Die Henrichshütte ist ein ehemaliges Hüttenwerk in Hattingen. Gegründet wurde die Henrichshütte 1854. Ihren Namen erhielt sie auf Anregung des ersten Hüttendirektors Carl Roth nach dem Grafen Henrich zu Stolberg-Wernigerode. Sie war eines der traditionsreichsten Hüttenwerke des Ruhrgebietes, bekannt für ihren Edelstahl.
Auf dem Gelände steht mit über 80 Jahren der älteste Hochofen im Revier. Er ragt 55 Meter in die Höhe. Im historischen Gebläsehaus kann man noch immer die gewaltigen Gasmaschinen bestaunen.
In Hattingen entstanden Schienen und Radsätze für die Eisenbahn, große Schmiede- und Gussstücke, Turbinenwellen und Kernreaktoren, Panzerbleche und Granaten sowie Teile für die Weltraumindustrie. Zur Blütezeit arbeiteten hier 10.000 Menschen im Werk.
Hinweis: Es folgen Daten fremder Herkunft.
(* ===== verification/ScanPipeline.v ===== *)
(** * The scan pipeline

    [_execute_scan_pipeline] of [src/apme_engine/daemon/engine_server.py] with the
    helpers it calls: the collections to install ([_discover_collection_specs],
    [merge_collection_specs], [_classify_collections]), the call of a validator
    ([_call_validator]), the fan-out, and the passes of [ScanFindings] and [Noqa] over
    what the validators return.

    Parameters: the YAML and JSON libraries, the generated client of the validators'
    service ([Rpc]), the project loader and the manager of virtual environments ([VenvManager];
    [ScanProps] puts the one of [VenvStore] in its place), which this module only calls.  Progress messages, logging, timings and metrics are
    left out.  The calls are made concurrently, but their results are read in the order
    of the validators once all have ended, so that the result does not depend on the
    interleaving. *)

From stdpp Require Import base list gmap strings pretty sorting.
From Stdlib Require Import Ascii String.
From S2P Require Import Prelude PyStr Yaml Violation PyPath Sensitivity NxGraph ContentNode ContentGraph Sample GraphSerial Noqa ScanFindings VenvInstall VenvStore Partition.

#[local] Open Scope string_scope.
#[local] Notation length := List.length.

(** ** Collections *)

Definition REQUIREMENTS_PATHS : list string := ["requirements.yml"; "collections/requirements.yml"].

(** [f.path.replace("\\", "/").lstrip("/")] *)
Definition upload_norm (path : string) : string := lstrip_char "/" (sreplace "\" "/" path).

(** [s.replace(" ", "")] *)
Fixpoint drop_char (c : ascii) (s : string) : string :=
  match s with
  | "" => ""
  | String d s' => if Ascii.eqb d c then drop_char c s' else String d (drop_char c s')
  end.

(** [d.setdefault(k, v)] *)
Definition dset_default (k v : string) (d : list (string * string)) : list (string * string) :=
  match dget k d with Some _ => d | None => (d ++ [(k, v)])%list end.

(** [str(version).strip().replace(" ", "") if version else ""] *)
Definition version_text (version : option yval) : string :=
  match version with
  | Some x => if ytruthy x then drop_char SP (strip (ystr x)) else ""
  | None => ""
  end.

(** One entry of the [collections] list of a requirements file. *)
Definition discover_entry (specs : list (string * string)) (entry : yval) : list (string * string) :=
  match entry with
  | YStr s => dset_default s s specs
  | YDict d =>
    match dget "name" d with
    | Some x =>
      if ytruthy x then
        let name := ystr x in
        let vt := version_text (dget "version" d) in
        dset_default name (if decide (vt = "" ∨ vt = "*") then name else name +:+ ":" +:+ vt) specs
      else specs
    | None => specs
    end
  | _ => specs
  end.

(** [s.split(":")[0]] *)
Definition bare_spec (spec : string) : string := default "" (head (split_on ":" spec)).

(** The loops of [merge_collection_specs]: [result] and [existing]. *)
Definition merge_discovered (acc : list string * list string) (spec : string) : list string * list string :=
  let '(result, existing) := acc in
  if decide (bare_spec spec ∈ existing) then acc else ((result ++ [spec])%list, bare_spec spec :: existing).

Definition merge_hierarchy (acc : list string * list string) (coll : yval) : list string * list string :=
  let '(result, existing) := acc in
  match coll with
  | YStr c => if decide (c ∈ existing) then acc else ((result ++ [c])%list, c :: existing)
  | _ => acc
  end.

Definition merge_collection_specs (request_specs discovered_specs : list string) (hierarchy : list yval) : list string :=
  (foldl merge_hierarchy (foldl merge_discovered (request_specs, bare_spec <$> request_specs) discovered_specs)
     hierarchy).1.

(** [_classify_collections] *)
Definition classify_collections (installed : list (string * string * string * string))
    (specified learned : list string) : list (string * string * string * string * string) :=
  (λ '(fqcn, version, lic, supplier),
     (fqcn, version,
      (if decide (fqcn ∈ specified) then "specified"
       else if decide (fqcn ∈ learned) then "learned" else "dependency"), lic, supplier)) <$> installed.

(** ** Validators *)

Definition VALIDATOR_ENV_VARS : list (string * string) :=
  [("native", "NATIVE_GRPC_ADDRESS"); ("opa", "OPA_GRPC_ADDRESS"); ("ansible", "ANSIBLE_GRPC_ADDRESS");
   ("gitleaks", "GITLEAKS_GRPC_ADDRESS"); ("collection_health", "COLLECTION_HEALTH_GRPC_ADDRESS");
   ("dep_audit", "DEP_AUDIT_GRPC_ADDRESS")].

Definition REQUIRED_VALIDATORS : list string := ["native"; "opa"; "ansible"].

(** [os.environ.get(env_var)], with an empty value counted as absent. *)
Definition env_addr (env : string → option string) (env_var : string) : option string :=
  match env env_var with Some "" => None | a => a end.

(** The loop that fills [validator_targets] and [missing_required]. *)
Definition pick_target (env : string → option string) (skip : list string)
    (acc : list (string * string) * list string) (p : string * string) : list (string * string) * list string :=
  let '(targets, missing) := acc in
  if decide (p.1 ∈ skip) then acc
  else
    match env_addr env p.2 with
    | Some addr => ((targets ++ [(p.1, addr)])%list, missing)
    | None => (targets, if decide (p.1 ∈ REQUIRED_VALIDATORS)
                        then (missing ++ [p.1 +:+ " (" +:+ p.2 +:+ ")"])%list else missing)
    end.

Definition pick_targets (env : string → option string) (skip : list string)
    : list (string * string) * list string :=
  foldl (pick_target env skip) ([], []) VALIDATOR_ENV_VARS.

(** [graph_rule_opt_in_from_rule_configs] of [graph/scanner.py] *)
Definition graph_rule_opt_in_from_rule_configs (rcs : list RuleConfig) : list string :=
  sort_by String.leb
    (rc_rule_id <$> filter (λ rc, rc_enabled rc = true ∧ rc_rule_id rc ∈ DISABLED_BY_DEFAULT) rcs).

Record ValidateRequest := MkRequest {
  rq_request_id : string;
  rq_project_root : string;
  rq_files : list SourceFile;
  rq_hierarchy_payload : string;
  rq_ansible_core_version : string;
  rq_collection_specs : list string;
  rq_session_id : string;
  rq_venv_path : string;
  rq_content_graph_data : string;
  rq_graph_rule_opt_in : list string;
}.

(** The request of the Ansible validator also carries the project's configuration and
    plugins; a context file replaces an uploaded one of the same path. *)
Definition with_context_files (ctx : list SourceFile) (rq : ValidateRequest) : ValidateRequest :=
  let by_path := foldl (λ d f, dset (sf_path f) f d) [] (rq_files rq ++ ctx)%list in
  MkRequest (rq_request_id rq) (rq_project_root rq) by_path.*2 (rq_hierarchy_payload rq)
    (rq_ansible_core_version rq) (rq_collection_specs rq) (rq_session_id rq) (rq_venv_path rq)
    (rq_content_graph_data rq) (rq_graph_rule_opt_in rq).

Definition request_for (name : string) (ctx : list SourceFile) (rq : ValidateRequest) : ValidateRequest :=
  if decide (name = "ansible" ∧ ctx ≠ []) then with_context_files ctx rq else rq.

(** *** Calls *)

Definition GRPC_MAX_MSG : Z := 50 * 1024 * 1024.
Definition GRPC_STREAM_CHUNK_BYTES : Z := 8 * 1024 * 1024.
Definition MAX_STREAMED_VALIDATE_REQUEST_BYTES : Z := 512 * 1024 * 1024.

(** [for offset in range(0, len(b), n): yield b[offset : offset + n]] *)
Definition byte_chunks (n : nat) (b : list N) : list (list N) :=
  (λ i, take n (drop (i * n) b)) <$> seq 0 ((length b + n - 1) / n).

(** What a call of the service ends with: a response, a [grpc.RpcError], or another
    exception.  Diagnostics and log entries are passed on unread. *)
Inductive rpc_end (D L : Type) :=
| Response (violations : list ViolationDict) (diagnostics : option D) (logs : list L)
| RpcError (text : string)
| RpcRaised (text : string).
Arguments Response {D L} _ _ _.
Arguments RpcError {D L} _.
Arguments RpcRaised {D L} _.

Record ValidatorResult (D L : Type) := MkVR {
  vr_violations : list ViolationDict;
  vr_diagnostics : option D;
  vr_logs : list L;
  vr_error : option string;
}.
Arguments MkVR {D L} _ _ _ _.
Arguments vr_violations {D L} _.
Arguments vr_diagnostics {D L} _.
Arguments vr_logs {D L} _.
Arguments vr_error {D L} _.

(** The generated client: the wire form of a request and the two methods of the
    service at an address.  The violations of a response are the dictionaries
    [violation_proto_to_dict] makes of its messages. *)
Class Rpc (D L : Type) := {
  serialize : ValidateRequest → list N;
  rpc_validate : string → ValidateRequest → rpc_end D L;
  rpc_validate_stream : string → list (list N) → rpc_end D L;
}.

Section Call.
Context {D L : Type} `{Rpc D L}.
Definition run (specs : list string) (rcs : list RuleConfig) (complete : bool) :=
  execute_scan_pipeline (D := unit) (L := unit) (λ _, "") env known "fresh" (request specs rcs complete) payload
    (Some graph).

(** The rule and line of each finding of a run. *)
Definition rows (r : scan_error + scan_result (D := unit) (L := unit)) : option (list (string * string)) :=
  match r with inl _ => None | inr s => Some ((λ v, (vget_str "rule_id" v, vget_str "severity" v)) <$> sn_violations s) end.

Example demo_rows :
  rows (run [] configs true) = Some [("R108", "medium"); ("M001", "medium"); ("native:L042", "high")] ∧
  rows (run ["no.such"] configs true) = None ∧
  rows (run [] (tail configs) true) = None ∧
  rows (run [] (tail configs) false) = Some [("R108", "medium"); ("M001", "medium"); ("native:L042", "high")].
Proof. by vm_compute. Qed.

Definition result : scan_result (D := unit) (L := unit) :=
  match run [] configs true with inr s => s | inl _ => MkScanResult [] [] "" [] None [] [] [] end.

Lemma run_ok : run [] configs true = inr result.
Proof. by vm_compute. Qed.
1974 kam die Henrichshütte zum Thyssen-Konzern. Im selben Jahr erreichte die deutsche Rohstahlproduktion mit 53 Millionen Tonnen ihren Höchststand, um unmittelbar darauf einzubrechen. 1983 wurden auch in Hattingen die ersten Anlagen stillgelegt. Arbeiteten 1974 noch 8.800 Menschen auf der Henrichshütte, so waren es zwölf Jahre später nur noch 4.800. Mit dem letzten Abstich wurde am 18. Dezember 1987 nach 133 Jahren in Hattingen die Roheisenerzeugung eingestellt. 2004 schloss mit der Schmiede der letzte Feuerbetrieb.
Die Geschichte der Henrichshütte ist beispielhaft für Entstehung, Entwicklung und Niedergang der Schwerindustrie im Ruhrgebiet. Heute wird die Henrichshütte als Museum betrieben.